(* ===== verification/Coinbase.v ===== *)
(** * The coinbase (consensus/src/processes/coinbase.rs)

    The payload of a coinbase transaction, the emission schedule with its perpetual tail,
    and the outputs that reward the blocks that a block merges. *)

From S2P Require Import Prelude Bytes Transaction Sighash Mass TxIsolation StateMonad.

Abbreviation LENGTH_OF_BLUE_SCORE := 8%nat (only parsing).
Abbreviation LENGTH_OF_SUBSIDY := 8%nat (only parsing).
Abbreviation LENGTH_OF_SHIELDED_COMMITMENT := 32%nat (only parsing).
Abbreviation LENGTH_OF_SCRIPT_PUB_KEY_VERSION := 2%nat (only parsing).
Abbreviation LENGTH_OF_SCRIPT_PUB_KEY_LENGTH := 1%nat (only parsing).
Abbreviation MIN_PAYLOAD_LENGTH := 51%nat (only parsing).

Abbreviation SECONDS_PER_MONTH := (2629800)%Z (only parsing).
Abbreviation SUBSIDY_HALVING_INTERVAL_MONTHS := (3)%Z (only parsing).
Abbreviation LEGACY_MONTHS_PER_HALVING := (12)%Z (only parsing).
Abbreviation REWARD_SCALE_NUM := (3)%Z (only parsing).
Abbreviation REWARD_SCALE_DEN := (22)%Z (only parsing).
Abbreviation TAIL_SUBSIDY_INITIAL_PER_SEC_SOMPI := (600000000)%Z (only parsing).
Abbreviation TAIL_SUBSIDY_FINAL_PER_SEC_SOMPI := (60000000)%Z (only parsing).
Abbreviation TAIL_STEP_DOWN_MONTH := (24)%Z (only parsing).

Definition SUBSIDY_BY_MONTH_TABLE : list Z :=
  [44000000000; 41530469757; 39199543598; 36999442271; 34922823143; 32962755691; 31112698372; 29366476791; 27718263097;
   26162556530; 24694165062; 23308188075; 22000000000; 20765234878; 19599771799; 18499721135; 17461411571; 16481377845;
   15556349186; 14683238395; 13859131548; 13081278265; 12347082531; 11654094037; 11000000000; 10382617439; 9799885899;
   9249860567; 8730705785; 8240688922; 7778174593; 7341619197; 6929565774; 6540639132; 6173541265; 5827047018;
   5500000000; 5191308719; 4899942949; 4624930283; 4365352892; 4120344461; 3889087296; 3670809598; 3464782887;
   3270319566; 3086770632; 2913523509; 2750000000; 2595654359; 2449971474; 2312465141; 2182676446; 2060172230;
   1944543648; 1835404799; 1732391443; 1635159783; 1543385316; 1456761754; 1375000000; 1297827179; 1224985737;
   1156232570; 1091338223; 1030086115; 972271824; 917702399; 866195721; 817579891; 771692658; 728380877; 687500000;
   648913589; 612492868; 578116285; 545669111; 515043057; 486135912; 458851199; 433097860; 408789945; 385846329;
   364190438; 343750000; 324456794; 306246434; 289058142; 272834555; 257521528; 243067956; 229425599; 216548930;
   204394972; 192923164; 182095219; 171875000; 162228397; 153123217; 144529071; 136417277; 128760764; 121533978;
   114712799; 108274465; 102197486; 96461582; 91047609; 85937500; 81114198; 76561608; 72264535; 68208638; 64380382;
   60766989; 57356399; 54137232; 51098743; 48230791; 45523804; 42968750; 40557099; 38280804; 36132267; 34104319;
   32190191; 30383494; 28678199; 27068616; 25549371; 24115395; 22761902; 21484375; 20278549; 19140402; 18066133;
   17052159; 16095095; 15191747; 14339099; 13534308; 12774685; 12057697; 11380951; 10742187; 10139274; 9570201; 9033066;
   8526079; 8047547; 7595873; 7169549; 6767154; 6387342; 6028848; 5690475; 5371093; 5069637; 4785100; 4516533; 4263039;
   4023773; 3797936; 3584774; 3383577; 3193671; 3014424; 2845237; 2685546; 2534818; 2392550; 2258266; 2131519; 2011886;
   1898968; 1792387; 1691788; 1596835; 1507212; 1422618; 1342773; 1267409; 1196275; 1129133; 1065759; 1005943; 949484;
   896193; 845894; 798417; 753606; 711309; 671386; 633704; 598137; 564566; 532879; 502971; 474742; 448096; 422947;
   399208; 376803; 355654; 335693; 316852; 299068; 282283; 266439; 251485; 237371; 224048; 211473; 199604; 188401;
   177827; 167846; 158426; 149534; 141141; 133219; 125742; 118685; 112024; 105736; 99802; 94200; 88913; 83923; 79213;
   74767; 70570; 66609; 62871; 59342; 56012; 52868; 49901; 47100; 44456; 41961; 39606; 37383; 35285; 33304; 31435;
   29671; 28006; 26434; 24950; 23550; 22228; 20980; 19803; 18691; 17642; 16652; 15717; 14835; 14003; 13217; 12475;
   11775; 11114; 10490; 9901; 9345; 8821; 8326; 7858; 7417; 7001; 6608; 6237; 5887; 5557; 5245; 4950; 4672; 4410; 4163;
   3929; 3708; 3500; 3304; 3118; 2943; 2778; 2622; 2475; 2336; 2205; 2081; 1964; 1854; 1750; 1652; 1559; 1471; 1389;
   1311; 1237; 1168; 1102; 1040; 982; 927; 875; 826; 779; 735; 694; 655; 618; 584; 551; 520; 491; 463; 437; 413; 389;
   367; 347; 327; 309; 292; 275; 260; 245; 231; 218; 206; 194; 183; 173; 163; 154; 146; 137; 130; 122; 115; 109; 103;
   97; 91; 86; 81; 77; 73; 68; 65; 61; 57; 54; 51; 48; 45; 43; 40; 38; 36; 34; 32; 30; 28; 27; 25; 24; 22; 21; 20; 19;
   18; 17; 16; 15; 14; 13; 12; 12; 11; 10; 10; 9; 9; 8; 8; 7; 7; 6; 6; 6; 5; 5; 5; 4; 4; 4; 4; 3; 3; 3; 3; 3; 2; 2; 2;
   2; 2; 2; 2; 1; 1; 1; 1; 1; 1; 1; 1; 1; 1; 1; 1; 0].

(** [u64::div_ceil], which panics on zero. *)
Definition div_ceil_p {E} (a b : Z) : res E Z := if b =? 0 then Panic else Ok (div_ceil64 a b).

(** The product and the quotient are those of a [u128]. *)
Definition scaled_subsidy {E} (table_value bps : Z) : res E Z :=
  v ← div_ceil_p table_value bps;
  Ok ((v * REWARD_SCALE_NUM / REWARD_SCALE_DEN) mod 2 ^ 64).

(** [ForkedParam::before] and [ForkedParam::after]. *)
Definition forked_before (p : ForkedParam) : Z := if fp_activation p =? 0 then fp_post p else fp_pre p.
Definition forked_after (p : ForkedParam) : Z := if fp_activation p =? 2 ^ 64 - 1 then fp_pre p else fp_post p.

Record CoinbaseManager := mkManager {
  cm_script_public_key_max_len : Z;
  cm_max_coinbase_payload_len : Z;
  deflationary_phase_daa_score : Z;
  pre_deflationary_phase_base_subsidy : Z;
  bps_history : ForkedParam;
  cm_toccata_activation : Z;
  subsidy_by_month_table_before : list Z;
  subsidy_by_month_table_after : list Z;
  crescendo_activation_daa_score : Z;
}.

Fixpoint scaled_table {E} (l : list Z) (bps : Z) : res E (list Z) :=
  match l with
  | [] => Ok []
  | v :: l => s ← scaled_subsidy v bps; t ← scaled_table l bps; Ok (s :: t)
  end.

Definition manager_new {E} (script_max_len max_payload_len deflationary base_subsidy : Z) (bps : ForkedParam) (toccata : Z) :
    res E CoinbaseManager :=
  before ← scaled_table SUBSIDY_BY_MONTH_TABLE (forked_before bps);
  after ← scaled_table SUBSIDY_BY_MONTH_TABLE (forked_after bps);
  Ok (mkManager script_max_len max_payload_len deflationary base_subsidy bps toccata before after (fp_activation bps)).

(** ** The schedule *)

Section schedule.
Context (m : CoinbaseManager) {E : Type}.
Abbreviation cres := (res E).

Definition subsidy_month (daa_score : Z) : cres Z :=
  seconds ←
    (if crescendo_activation_daa_score m <? deflationary_phase_daa_score m then
       d ← sub_p daa_score (deflationary_phase_daa_score m); div_p d (forked_after (bps_history m))
     else if daa_score <? crescendo_activation_daa_score m then
       d ← sub_p daa_score (deflationary_phase_daa_score m); div_p d (forked_before (bps_history m))
     else
       d ← sub_p (crescendo_activation_daa_score m) (deflationary_phase_daa_score m);
       x ← div_p d (forked_before (bps_history m));
       d ← sub_p daa_score (crescendo_activation_daa_score m);
       y ← div_p d (forked_after (bps_history m));
       add_p 64 x y);
  Ok ((seconds * LEGACY_MONTHS_PER_HALVING / (SECONDS_PER_MONTH * SUBSIDY_HALVING_INTERVAL_MONTHS)) mod 2 ^ 64).

Definition tail_subsidy (daa_score : Z) : cres Z :=
  month ← subsidy_month daa_score;
  x ← mul_p 64 month SUBSIDY_HALVING_INTERVAL_MONTHS;
  let real_month := x / LEGACY_MONTHS_PER_HALVING in
  let per_sec := if real_month <? TAIL_STEP_DOWN_MONTH then TAIL_SUBSIDY_INITIAL_PER_SEC_SOMPI else TAIL_SUBSIDY_FINAL_PER_SEC_SOMPI in
  div_ceil_p per_sec (forked_after (bps_history m)).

===

• _EXERCISE REQUIREMENTS_
Filter the listing by the string "with"; copy each matching line.

• _RESULT OF THE TASK_
    The payload of a coinbase transaction, the emission schedule with its perpetual tail,
  match l with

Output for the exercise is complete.